**What the task requires**
Look for the word "length" in the data below, and copy every line that holds it.

**Given records**
# # # # #
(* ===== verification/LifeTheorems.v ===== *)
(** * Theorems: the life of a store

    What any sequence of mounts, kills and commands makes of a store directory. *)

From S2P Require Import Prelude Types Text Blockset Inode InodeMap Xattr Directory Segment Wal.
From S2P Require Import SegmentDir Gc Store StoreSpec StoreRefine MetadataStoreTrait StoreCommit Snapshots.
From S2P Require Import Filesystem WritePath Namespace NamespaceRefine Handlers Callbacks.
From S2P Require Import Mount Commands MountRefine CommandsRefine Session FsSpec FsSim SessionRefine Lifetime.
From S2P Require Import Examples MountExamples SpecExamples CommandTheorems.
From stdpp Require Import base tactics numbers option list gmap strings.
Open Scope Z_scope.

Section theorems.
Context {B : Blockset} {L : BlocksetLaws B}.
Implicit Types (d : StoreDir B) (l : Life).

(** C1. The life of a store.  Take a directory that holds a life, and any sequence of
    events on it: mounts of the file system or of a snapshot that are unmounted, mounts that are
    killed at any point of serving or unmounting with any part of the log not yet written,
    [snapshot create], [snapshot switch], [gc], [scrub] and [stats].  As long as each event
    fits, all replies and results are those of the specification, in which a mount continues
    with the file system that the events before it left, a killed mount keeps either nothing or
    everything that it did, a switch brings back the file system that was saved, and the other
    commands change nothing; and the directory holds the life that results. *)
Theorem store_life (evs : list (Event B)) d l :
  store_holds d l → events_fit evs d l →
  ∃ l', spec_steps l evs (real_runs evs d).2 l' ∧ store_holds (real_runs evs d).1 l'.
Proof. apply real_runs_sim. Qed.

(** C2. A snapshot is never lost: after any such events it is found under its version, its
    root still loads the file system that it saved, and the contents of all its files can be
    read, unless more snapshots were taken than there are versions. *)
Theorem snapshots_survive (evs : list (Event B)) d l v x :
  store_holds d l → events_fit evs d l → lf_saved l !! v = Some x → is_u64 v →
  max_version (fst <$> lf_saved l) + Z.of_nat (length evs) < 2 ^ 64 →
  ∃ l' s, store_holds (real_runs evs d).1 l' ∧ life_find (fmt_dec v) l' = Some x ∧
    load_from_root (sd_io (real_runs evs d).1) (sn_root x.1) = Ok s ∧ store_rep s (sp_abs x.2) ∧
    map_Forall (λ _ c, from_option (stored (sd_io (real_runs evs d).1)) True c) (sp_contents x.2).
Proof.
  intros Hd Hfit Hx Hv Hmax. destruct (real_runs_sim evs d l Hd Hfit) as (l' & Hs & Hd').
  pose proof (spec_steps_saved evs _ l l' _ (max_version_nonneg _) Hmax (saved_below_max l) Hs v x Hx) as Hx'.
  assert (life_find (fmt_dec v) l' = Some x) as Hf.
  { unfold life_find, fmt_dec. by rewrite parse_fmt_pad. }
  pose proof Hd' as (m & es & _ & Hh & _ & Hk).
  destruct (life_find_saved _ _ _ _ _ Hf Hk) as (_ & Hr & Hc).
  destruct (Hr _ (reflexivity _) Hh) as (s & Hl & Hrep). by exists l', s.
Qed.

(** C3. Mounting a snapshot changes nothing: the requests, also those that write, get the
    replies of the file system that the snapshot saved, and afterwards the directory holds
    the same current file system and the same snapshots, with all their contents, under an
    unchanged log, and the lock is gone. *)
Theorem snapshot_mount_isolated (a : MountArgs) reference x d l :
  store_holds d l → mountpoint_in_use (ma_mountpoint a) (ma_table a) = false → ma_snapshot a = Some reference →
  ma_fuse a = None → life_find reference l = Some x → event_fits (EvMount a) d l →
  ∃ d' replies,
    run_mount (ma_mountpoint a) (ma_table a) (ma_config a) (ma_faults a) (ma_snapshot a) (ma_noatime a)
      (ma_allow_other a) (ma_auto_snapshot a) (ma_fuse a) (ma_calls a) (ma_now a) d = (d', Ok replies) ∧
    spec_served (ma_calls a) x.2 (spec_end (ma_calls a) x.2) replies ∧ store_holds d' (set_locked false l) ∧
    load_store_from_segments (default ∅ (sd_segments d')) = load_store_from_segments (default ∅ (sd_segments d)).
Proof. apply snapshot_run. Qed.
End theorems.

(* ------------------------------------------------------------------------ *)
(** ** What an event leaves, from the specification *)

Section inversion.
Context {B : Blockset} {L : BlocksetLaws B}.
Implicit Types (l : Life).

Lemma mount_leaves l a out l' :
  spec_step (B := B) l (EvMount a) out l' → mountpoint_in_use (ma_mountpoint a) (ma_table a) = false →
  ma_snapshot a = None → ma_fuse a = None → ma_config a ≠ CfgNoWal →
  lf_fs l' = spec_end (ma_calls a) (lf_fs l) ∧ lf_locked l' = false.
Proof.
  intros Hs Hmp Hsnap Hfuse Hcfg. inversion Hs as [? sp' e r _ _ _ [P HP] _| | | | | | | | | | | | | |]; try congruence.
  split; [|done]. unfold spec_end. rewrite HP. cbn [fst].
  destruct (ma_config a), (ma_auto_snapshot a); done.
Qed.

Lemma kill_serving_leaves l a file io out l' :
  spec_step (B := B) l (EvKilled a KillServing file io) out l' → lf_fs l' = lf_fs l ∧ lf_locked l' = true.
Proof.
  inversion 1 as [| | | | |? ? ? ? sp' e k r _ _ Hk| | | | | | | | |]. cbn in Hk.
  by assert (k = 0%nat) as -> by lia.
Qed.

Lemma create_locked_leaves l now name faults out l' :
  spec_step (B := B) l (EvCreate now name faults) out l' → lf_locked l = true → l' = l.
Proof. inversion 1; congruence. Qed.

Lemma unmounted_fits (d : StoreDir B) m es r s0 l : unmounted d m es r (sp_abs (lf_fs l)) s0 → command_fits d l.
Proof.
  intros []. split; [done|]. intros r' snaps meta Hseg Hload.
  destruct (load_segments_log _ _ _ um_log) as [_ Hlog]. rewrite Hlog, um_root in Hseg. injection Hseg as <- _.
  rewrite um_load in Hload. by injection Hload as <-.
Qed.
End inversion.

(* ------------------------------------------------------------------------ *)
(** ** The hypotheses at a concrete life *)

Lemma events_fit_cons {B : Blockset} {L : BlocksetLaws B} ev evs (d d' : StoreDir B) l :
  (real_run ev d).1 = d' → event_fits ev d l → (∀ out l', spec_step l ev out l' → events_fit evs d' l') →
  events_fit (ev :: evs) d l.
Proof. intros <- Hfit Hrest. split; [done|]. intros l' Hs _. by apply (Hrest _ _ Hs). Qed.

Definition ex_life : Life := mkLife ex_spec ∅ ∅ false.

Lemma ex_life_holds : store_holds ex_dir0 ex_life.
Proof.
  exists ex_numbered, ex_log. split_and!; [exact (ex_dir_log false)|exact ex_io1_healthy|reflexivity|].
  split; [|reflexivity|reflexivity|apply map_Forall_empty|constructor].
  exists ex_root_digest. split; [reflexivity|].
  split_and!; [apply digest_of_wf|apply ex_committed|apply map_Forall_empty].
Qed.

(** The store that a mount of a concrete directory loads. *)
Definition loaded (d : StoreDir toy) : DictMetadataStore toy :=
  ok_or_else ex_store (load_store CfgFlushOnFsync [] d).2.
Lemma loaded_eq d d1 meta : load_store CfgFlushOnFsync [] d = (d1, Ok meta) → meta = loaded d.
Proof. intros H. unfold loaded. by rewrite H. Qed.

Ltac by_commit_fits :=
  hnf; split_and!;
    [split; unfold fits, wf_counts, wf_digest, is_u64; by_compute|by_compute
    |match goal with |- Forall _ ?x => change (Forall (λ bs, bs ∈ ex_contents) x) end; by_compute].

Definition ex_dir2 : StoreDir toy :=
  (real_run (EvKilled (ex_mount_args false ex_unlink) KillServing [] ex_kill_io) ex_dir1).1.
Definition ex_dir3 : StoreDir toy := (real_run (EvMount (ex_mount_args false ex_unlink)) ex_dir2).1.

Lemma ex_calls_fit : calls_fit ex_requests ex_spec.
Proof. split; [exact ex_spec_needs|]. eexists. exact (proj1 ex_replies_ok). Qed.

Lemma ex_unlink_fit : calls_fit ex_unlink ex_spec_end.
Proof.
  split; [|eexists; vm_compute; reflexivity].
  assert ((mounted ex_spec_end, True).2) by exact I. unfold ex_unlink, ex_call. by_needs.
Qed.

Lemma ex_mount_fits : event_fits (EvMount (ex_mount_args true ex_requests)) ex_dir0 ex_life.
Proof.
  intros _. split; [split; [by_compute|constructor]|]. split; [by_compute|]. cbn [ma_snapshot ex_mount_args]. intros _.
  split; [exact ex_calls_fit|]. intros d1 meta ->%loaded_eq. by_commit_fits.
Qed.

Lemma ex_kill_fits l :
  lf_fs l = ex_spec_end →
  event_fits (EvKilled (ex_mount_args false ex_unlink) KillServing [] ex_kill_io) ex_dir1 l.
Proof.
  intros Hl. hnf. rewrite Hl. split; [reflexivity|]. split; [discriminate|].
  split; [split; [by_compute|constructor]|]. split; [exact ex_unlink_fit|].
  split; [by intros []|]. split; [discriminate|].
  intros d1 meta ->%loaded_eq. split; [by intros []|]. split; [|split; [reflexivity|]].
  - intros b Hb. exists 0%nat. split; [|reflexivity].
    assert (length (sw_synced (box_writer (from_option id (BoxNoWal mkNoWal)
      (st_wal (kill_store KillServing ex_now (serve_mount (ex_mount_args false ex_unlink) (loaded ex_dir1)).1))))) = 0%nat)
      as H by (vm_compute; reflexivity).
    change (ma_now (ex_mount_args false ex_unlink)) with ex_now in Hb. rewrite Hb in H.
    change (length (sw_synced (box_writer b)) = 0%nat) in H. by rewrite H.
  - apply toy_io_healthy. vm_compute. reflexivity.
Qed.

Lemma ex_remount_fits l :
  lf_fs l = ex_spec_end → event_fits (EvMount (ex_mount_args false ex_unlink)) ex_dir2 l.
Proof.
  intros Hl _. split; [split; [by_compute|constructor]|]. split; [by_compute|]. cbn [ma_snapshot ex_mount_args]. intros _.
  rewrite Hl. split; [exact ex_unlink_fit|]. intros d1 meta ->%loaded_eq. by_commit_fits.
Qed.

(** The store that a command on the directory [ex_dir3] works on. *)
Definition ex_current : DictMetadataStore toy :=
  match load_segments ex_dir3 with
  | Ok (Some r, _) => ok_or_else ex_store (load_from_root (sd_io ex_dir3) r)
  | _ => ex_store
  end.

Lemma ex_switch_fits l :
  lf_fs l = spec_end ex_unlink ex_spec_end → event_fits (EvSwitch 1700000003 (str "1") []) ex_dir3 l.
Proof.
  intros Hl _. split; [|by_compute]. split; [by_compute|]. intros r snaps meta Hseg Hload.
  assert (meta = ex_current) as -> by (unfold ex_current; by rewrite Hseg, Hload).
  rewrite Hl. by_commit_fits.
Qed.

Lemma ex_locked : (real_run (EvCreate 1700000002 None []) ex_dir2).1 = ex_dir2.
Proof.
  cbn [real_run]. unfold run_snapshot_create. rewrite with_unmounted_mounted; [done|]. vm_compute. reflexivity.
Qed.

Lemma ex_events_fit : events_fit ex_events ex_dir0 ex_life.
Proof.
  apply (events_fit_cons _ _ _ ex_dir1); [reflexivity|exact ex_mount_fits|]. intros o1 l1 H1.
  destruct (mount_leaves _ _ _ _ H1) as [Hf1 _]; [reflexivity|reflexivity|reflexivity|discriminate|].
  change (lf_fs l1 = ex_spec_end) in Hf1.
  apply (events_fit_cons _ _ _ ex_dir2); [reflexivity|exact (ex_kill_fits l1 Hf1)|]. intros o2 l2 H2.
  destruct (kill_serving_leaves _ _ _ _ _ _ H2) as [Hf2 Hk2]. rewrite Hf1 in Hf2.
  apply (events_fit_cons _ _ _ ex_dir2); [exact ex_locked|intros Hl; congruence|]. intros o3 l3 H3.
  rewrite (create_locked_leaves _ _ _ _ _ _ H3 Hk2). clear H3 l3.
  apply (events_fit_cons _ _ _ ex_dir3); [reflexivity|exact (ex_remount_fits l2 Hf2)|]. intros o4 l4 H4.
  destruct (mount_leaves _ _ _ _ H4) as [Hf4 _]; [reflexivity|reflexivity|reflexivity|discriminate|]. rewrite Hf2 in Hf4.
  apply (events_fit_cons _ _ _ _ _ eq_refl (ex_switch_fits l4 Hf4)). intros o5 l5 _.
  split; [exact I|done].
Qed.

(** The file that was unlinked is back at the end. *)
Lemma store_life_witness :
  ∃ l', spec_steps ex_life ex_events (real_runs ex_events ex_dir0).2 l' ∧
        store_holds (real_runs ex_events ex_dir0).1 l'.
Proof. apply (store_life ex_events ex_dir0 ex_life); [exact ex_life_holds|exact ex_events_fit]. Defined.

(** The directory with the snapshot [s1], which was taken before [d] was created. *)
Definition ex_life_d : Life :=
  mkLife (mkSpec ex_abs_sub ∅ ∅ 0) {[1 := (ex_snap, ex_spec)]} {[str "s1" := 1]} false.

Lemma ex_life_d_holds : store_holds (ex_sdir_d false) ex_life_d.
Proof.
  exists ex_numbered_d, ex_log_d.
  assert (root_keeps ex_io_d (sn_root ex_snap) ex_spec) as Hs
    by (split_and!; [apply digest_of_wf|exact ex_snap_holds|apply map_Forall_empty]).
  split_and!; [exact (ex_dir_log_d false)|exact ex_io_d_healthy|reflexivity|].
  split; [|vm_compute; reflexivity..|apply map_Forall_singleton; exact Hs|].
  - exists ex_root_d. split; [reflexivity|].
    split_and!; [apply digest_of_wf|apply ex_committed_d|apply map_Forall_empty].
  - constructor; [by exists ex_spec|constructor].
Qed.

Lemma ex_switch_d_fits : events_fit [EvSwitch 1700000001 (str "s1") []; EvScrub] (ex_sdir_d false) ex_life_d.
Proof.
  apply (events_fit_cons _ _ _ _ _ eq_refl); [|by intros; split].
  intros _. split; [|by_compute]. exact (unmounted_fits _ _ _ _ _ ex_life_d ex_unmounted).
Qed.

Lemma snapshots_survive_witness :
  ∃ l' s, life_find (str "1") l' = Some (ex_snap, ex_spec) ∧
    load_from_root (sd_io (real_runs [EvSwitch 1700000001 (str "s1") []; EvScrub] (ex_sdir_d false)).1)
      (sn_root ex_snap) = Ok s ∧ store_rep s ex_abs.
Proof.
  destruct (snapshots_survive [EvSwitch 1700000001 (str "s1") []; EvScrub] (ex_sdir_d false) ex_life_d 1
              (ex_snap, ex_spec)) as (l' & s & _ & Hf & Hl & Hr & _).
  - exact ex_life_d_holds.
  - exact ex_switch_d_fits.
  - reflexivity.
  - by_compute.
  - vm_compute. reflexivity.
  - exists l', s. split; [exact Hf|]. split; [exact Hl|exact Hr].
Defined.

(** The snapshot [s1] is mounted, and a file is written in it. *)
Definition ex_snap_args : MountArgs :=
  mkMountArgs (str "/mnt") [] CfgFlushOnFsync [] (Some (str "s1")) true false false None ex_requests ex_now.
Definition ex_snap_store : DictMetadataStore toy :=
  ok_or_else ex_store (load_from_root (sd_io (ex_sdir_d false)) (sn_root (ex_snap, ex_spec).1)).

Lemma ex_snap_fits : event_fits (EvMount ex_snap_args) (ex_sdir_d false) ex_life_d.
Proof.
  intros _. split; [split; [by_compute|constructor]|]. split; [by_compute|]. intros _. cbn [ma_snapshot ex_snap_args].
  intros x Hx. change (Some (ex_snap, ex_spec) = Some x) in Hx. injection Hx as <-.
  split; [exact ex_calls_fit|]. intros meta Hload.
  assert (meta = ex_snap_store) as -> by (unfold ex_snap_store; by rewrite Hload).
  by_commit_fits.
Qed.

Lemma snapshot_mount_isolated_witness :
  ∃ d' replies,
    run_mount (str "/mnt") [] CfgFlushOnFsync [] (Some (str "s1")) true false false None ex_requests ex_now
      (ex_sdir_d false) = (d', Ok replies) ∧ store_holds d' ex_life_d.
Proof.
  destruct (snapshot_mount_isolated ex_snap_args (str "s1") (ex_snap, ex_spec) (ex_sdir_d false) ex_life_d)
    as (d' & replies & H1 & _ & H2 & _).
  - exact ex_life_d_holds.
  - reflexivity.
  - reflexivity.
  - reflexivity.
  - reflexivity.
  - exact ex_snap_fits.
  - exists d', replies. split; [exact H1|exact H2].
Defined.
# # # # #
**Solution to this task**
  max_version (fst <$> lf_saved l) + Z.of_nat (length evs) < 2 ^ 64 →
    assert (length (sw_synced (box_writer (from_option id (BoxNoWal mkNoWal)
    change (length (sw_synced (box_writer b)) = 0%nat) in H. by rewrite H.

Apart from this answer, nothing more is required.